Re: [PR] Add hadamard rotation to vector fields [lucene]

via GitHub Thu, 04 Jun 2026 12:17:50 -0700


shubhamvishu commented on code in PR #16092:
URL: https://github.com/apache/lucene/pull/16092#discussion_r3358308203



##########
lucene/core/src/java/org/apache/lucene/search/KnnFloatVectorQuery.java:
##########
@@ -95,6 +98,26 @@ public KnnFloatVectorQuery(
       String field, float[] target, int k, Query filter, KnnSearchStrategy 
searchStrategy) {
     super(field, k, filter, searchStrategy);
     this.target = VectorUtil.checkFinite(Objects.requireNonNull(target, 
"target"));
+    this.targetPreRotated = false;
+  }
+
+  private boolean targetPreRotated;
+
+  @Override
+  public Query rewrite(IndexSearcher indexSearcher) throws IOException {
+    if (targetPreRotated == false) {
+      FieldInfo fi =
+          
FieldInfos.getMergedFieldInfos(indexSearcher.getIndexReader()).fieldInfo(field);
+      if (fi != null
+          && fi.getVectorDimension() == target.length
+          && 
"true".equals(fi.getAttribute(RotationAwareKnnVectorsFormat.ROTATION_ENABLED_KEY)))
 {
+        float[] rotated = new float[target.length];
+        HadamardRotation.forDimension(fi.getVectorDimension()).rotate(target, 
rotated);

Review Comment:
   @kaivalnp @benwtrent I agree with the concerns here and the challenge of 
such complicated API. I'm thinking if for starter we should keep the rotation 
per segment and keep this change restricted to rotation like a recall vs 
latency tradeoff. We could follow with more ideas on how we could clawback the 
latency. One idea would be to try and see if SIMD could help if some parts of 
rotation logic or we could think of the sort of API as mentioned which could do 
this. But doing this in this PR I feel would make this more complicated(or 
errorprone since we don't have a clear vision for such an API yet). Another 
good thing of doing it per segment would be that way the whole rotation logic 
would be retained in the KNN vector format and not spilling into Query 
implementations etc so we won't be unintentionally breaking any current use 
cases but providing user an way to improve recall at the cost of some latency 
overhead for starters and later optimize.
   
   For a first iteration, I'm wondering if we should keep the rotation at the 
segment level and scope this change specifically as a recall vs. latency 
tradeoff?. We can then follow up with ideas to claw back some of the latency 
overhead. Maybe some bits of rotation could see some acceleration with SIMD or 
otherwise we could pursue the above new API to solve the latency concerns. 
However, trying to address all of that in this PR feels like it would 
significantly increase the complexity and keeping this change focussed on 
capability addition.
   
   I also ran JMH benchmarks(below) on Graviton 3 to see how many dot 
products(byte vectors) it is equivalent to in some scenarios (it would change 
with machine vs machine or quantization etc scenarios).
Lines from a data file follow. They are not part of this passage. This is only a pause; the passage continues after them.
(* ===== verification/Raster.v ===== *)
(** * Pixels: trimming and compositing in [src/services/image/handler.rs]

An image buffer is its dimensions and its pixels; a pixel outside the
dimensions is never read.  The loops of [apply_trim] and [composite_over] run
as the source's do, in [f32] arithmetic; decoding, resampling and blurring
belong to the [image] crate. *)
From S2P Require Import Prelude RustStr RustFloat FloatError Params Geometry.

Local Open Scope Z_scope.

(** Red, green, blue, alpha. *)
Definition Rgba : Type := Z * Z * Z * Z.

Record RgbaImage := mk_RgbaImage {
  img_width : Z;
  img_height : Z;
  get_pixel : Z → Z → Rgba;
}.

#[export] Instance rgba_image_eta : Eta RgbaImage :=
  λ i, mk_RgbaImage (img_width i) (img_height i) (get_pixel i).

Definition put_pixel (img : RgbaImage) (x y : Z) (p : Rgba) : RgbaImage :=
  img <| get_pixel := λ x' y', if (x' =? x) && (y' =? y) then p else get_pixel img x' y' |>.

Definition map_pixels (f : Rgba → Rgba) (img : RgbaImage) : RgbaImage :=
  img <| get_pixel := λ x y, f (get_pixel img x y) |>.

Definition inside_image (img : RgbaImage) (x y : Z) : Prop :=
  0 ≤ x < img_width img ∧ 0 ≤ y < img_height img.

(** ** [f32] arithmetic *)

Definition f32_of_uint (n : Z) : spec_float := binary_normalize 24 128 n 0 false.
Definition f32_add : spec_float → spec_float → spec_float := SFadd 24 128.
Definition f32_sub : spec_float → spec_float → spec_float := SFsub 24 128.
Definition f32_mul : spec_float → spec_float → spec_float := SFmul 24 128.
Definition f32_div : spec_float → spec_float → spec_float := SFdiv 24 128.
(* ===== verification/Presets.v ===== *)
(** * Presets and the option allowlist: [src/modules/url/presets.rs]

[PresetRegistry::parse] as a fold over the comma-separated entries into a
map from names to option segments, and [AllowedOptions]. *)
From S2P Require Import Prelude RustStr.

(** The messages of [PresetParseError]. *)
Inductive PresetParseError :=
  | PresetMissingEquals (entry : string)
  | PresetEmptyName (entry : string)
  | PresetNoOptions (name : string)
  | PresetNestedReference (name bad : string)
  | PresetDuplicate (name : string).

Record PresetRegistry := mk_PresetRegistry {
  presets : gmap string (list string);
}.

Definition preset_registry_empty : PresetRegistry := mk_PresetRegistry ∅.

(** [seg.split(':').next().unwrap_or_default()]. *)
Definition option_code (seg : string) : string :=
  default EmptyString (head (split_on ":" seg)).

(** The [/]-separated segments of an entry, trimmed, the empty ones dropped. *)
Definition preset_segments (options : string) : list string :=
  filter (λ s, str_is_empty s = false) (trim <$> split_on "/" options).

(** One turn of the loop over the entries. *)
Definition parse_preset_entry (m : gmap string (list string)) (entry : string)
  : result PresetParseError (gmap string (list string)) :=
  let entry := trim entry in
  if str_is_empty entry then Ok m
  else
    '(name, options) ← ok_or (split_once "=" entry) (PresetMissingEquals entry);
    let name := trim name in
    if str_is_empty name then Err (PresetEmptyName entry)
    else
      let segments := preset_segments options in
      match segments with
      | [] => Err (PresetNoOptions name)
      | _ =>
          match List.find (λ seg, String.eqb (option_code seg) "pr") segments with
          | Some bad => Err (PresetNestedReference name bad)
          | None =>
              match m !! name with
              | Some _ => Err (PresetDuplicate name)
              | None => Ok (<[name := segments]> m)
              end
          end
      end.

Fixpoint parse_preset_entries (m : gmap string (list string)) (entries : list string)
  : result PresetParseError (gmap string (list string)) :=
  match entries with
  | [] => Ok m
  | entry :: rest =>
      m ← parse_preset_entry m entry;
      parse_preset_entries m rest
  end.

Definition preset_registry_parse (raw : string) : result PresetParseError PresetRegistry :=
  m ← parse_preset_entries ∅ (split_on "," raw);
  Ok (mk_PresetRegistry m).

Definition preset_get (r : PresetRegistry) (name : string) : option (list string) :=
  presets r !! name.

Definition default_preset (r : PresetRegistry) : option (list string) :=
  presets r !! "default".

(** ** Allowlist *)

Record AllowedOptions := mk_AllowedOptions {
  allowed : option (gset string);
}.

Definition unrestricted : AllowedOptions := mk_AllowedOptions None.

Definition allowed_options_parse (raw : string) : AllowedOptions :=
  let codes := filter (λ s, str_is_empty s = false) (trim <$> split_on "," raw) in
  match codes with
  | [] => unrestricted
  | _ => mk_AllowedOptions (Some (list_to_set codes))
  end.

Definition is_allowed (a : AllowedOptions) (code : string) : bool :=
  match allowed a with
  | None => true
  | Some set => bool_decide (code ∈ set)
  end.

Example preset_parse_example :
  (λ r, preset_get r "thumb") <$> preset_registry_parse " thumb = rs:fill:300:300/q:80 , default=el:1"
  = Ok (Some ["rs:fill:300:300"; "q:80"]).
Proof. vm_compute. reflexivity. Qed.

(** ** A parsed registry

No configured preset is empty or refers to another one, so expansion needs
no recursion. *)
Definition preset_wf (segments : list string) : Prop :=
  segments ≠ [] ∧ Forall (λ seg, option_code seg ≠ "pr") segments.

Definition registry_wf (r : PresetRegistry) : Prop :=
  map_Forall (λ name segments, name ≠ EmptyString ∧ preset_wf segments) (presets r).

Lemma parse_preset_entry_wf m entry m' :
  map_Forall (λ name segments, name ≠ EmptyString ∧ preset_wf segments) m →
  parse_preset_entry m entry = Ok m' →
  map_Forall (λ name segments, name ≠ EmptyString ∧ preset_wf segments) m'.
Proof.
  unfold parse_preset_entry. cbv zeta. intros Hm.
  destruct (str_is_empty (trim entry)); [by intros [= <-]|]. intros H. invert_ok.
  destruct x as [name options]. destruct (str_is_empty (trim name)) eqn:Hname; [done|].
  destruct (preset_segments options) as [|s l] eqn:Hsegs; [done|].
  destruct (List.find _ _) eqn:Hfind; [done|].
  destruct (m !! trim name); [done|]. injection H0 as <-.
  apply map_Forall_insert_2; [|done]. split.
  - intros Heq. by rewrite Heq in Hname.
  - split; [done|]. apply Forall_forall. intros seg Hseg Hpr.
    apply list_elem_of_In, (List.find_none _ _ Hfind seg) in Hseg.
    by rewrite Hpr in Hseg.
Qed.

Lemma parse_preset_entries_wf m entries m' :
  map_Forall (λ name segments, name ≠ EmptyString ∧ preset_wf segments) m →
  parse_preset_entries m entries = Ok m' →
  map_Forall (λ name segments, name ≠ EmptyString ∧ preset_wf segments) m'.
Proof.
  revert m. induction entries as [|e entries IH]; intros m Hm; simpl.
  - by intros [= <-].
  - intros. invert_ok. eapply IH; [|done]. by eapply parse_preset_entry_wf.
Qed.

Lemma registry_parse_wf raw r : preset_registry_parse raw = Ok r → registry_wf r.
Proof.
  unfold preset_registry_parse. intros. invert_ok. subst.
  eapply parse_preset_entries_wf; [|done]. apply map_Forall_empty.
Qed.

Lemma preset_get_wf r name segments :
  registry_wf r → preset_get r name = Some segments → preset_wf segments.
Proof. intros Hr H. by apply (map_Forall_lookup_1 _ _ _ _ Hr) in H as [_ ?]. Qed.

(** A blank list of codes restricts nothing; otherwise membership decides. *)
Lemma is_allowed_parse raw code :
  is_allowed (allowed_options_parse raw) code = true ↔
  (∀ s, s ∈ split_on "," raw → trim s = EmptyString) ∨
  (code ≠ EmptyString ∧ code ∈ trim <$> split_on "," raw).
Proof.
  unfold allowed_options_parse, is_allowed. cbv zeta.
  set (codes := filter _ _).
  assert (Hin : ∀ c, c ∈ codes ↔ c ≠ EmptyString ∧ c ∈ trim <$> split_on "," raw).
  { intros c. unfold codes. rewrite list_elem_of_filter. destruct c; simpl; naive_solver. }
  destruct codes as [|c codes]; simpl.
  - split; [|done]. intros _. left. intros s Hs.
    destruct (trim s) as [|a t] eqn:Ht; [done|].
    assert (String a t ∈ []) as []%not_elem_of_nil. apply Hin. split; [done|].
    rewrite <- Ht. by apply list_elem_of_fmap_2.
  - rewrite bool_decide_eq_true. rewrite <- Hin.
    rewrite <- (elem_of_list_to_set (C := gset string)). split; [by right|].
    intros [Hall|]; [|done]. exfalso.
    destruct (proj1 (Hin c)) as [Hc Hc']; [by left|].
    apply list_elem_of_fmap in Hc' as (s & Hcs & Hs). apply Hc. rewrite Hcs. by apply Hall.
Qed.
When compared to byte 
vectors dot product using Panama based vectorization it is roughly equivalent 
to ~50-60 dot products max and when using optimized native kernels it is 
roughly equivalent to ~200-350 dot products max. I agree might or might not be 
within the range we could swallow but looking for suggestions if this overhead 
seems larger than the potential overhead we initially thought or less than 
that? (atleast for some specific use cases [dim, segment size] the overhead 
might be less though we could easily think of a situation where the overhead 
could be large like with 1000 visited nodes(dot products) visited per segment 
300 could be <= 20-30% overhead roughly but with large segments it becomes less 
dominant and even with Panama when compared to other faster ways).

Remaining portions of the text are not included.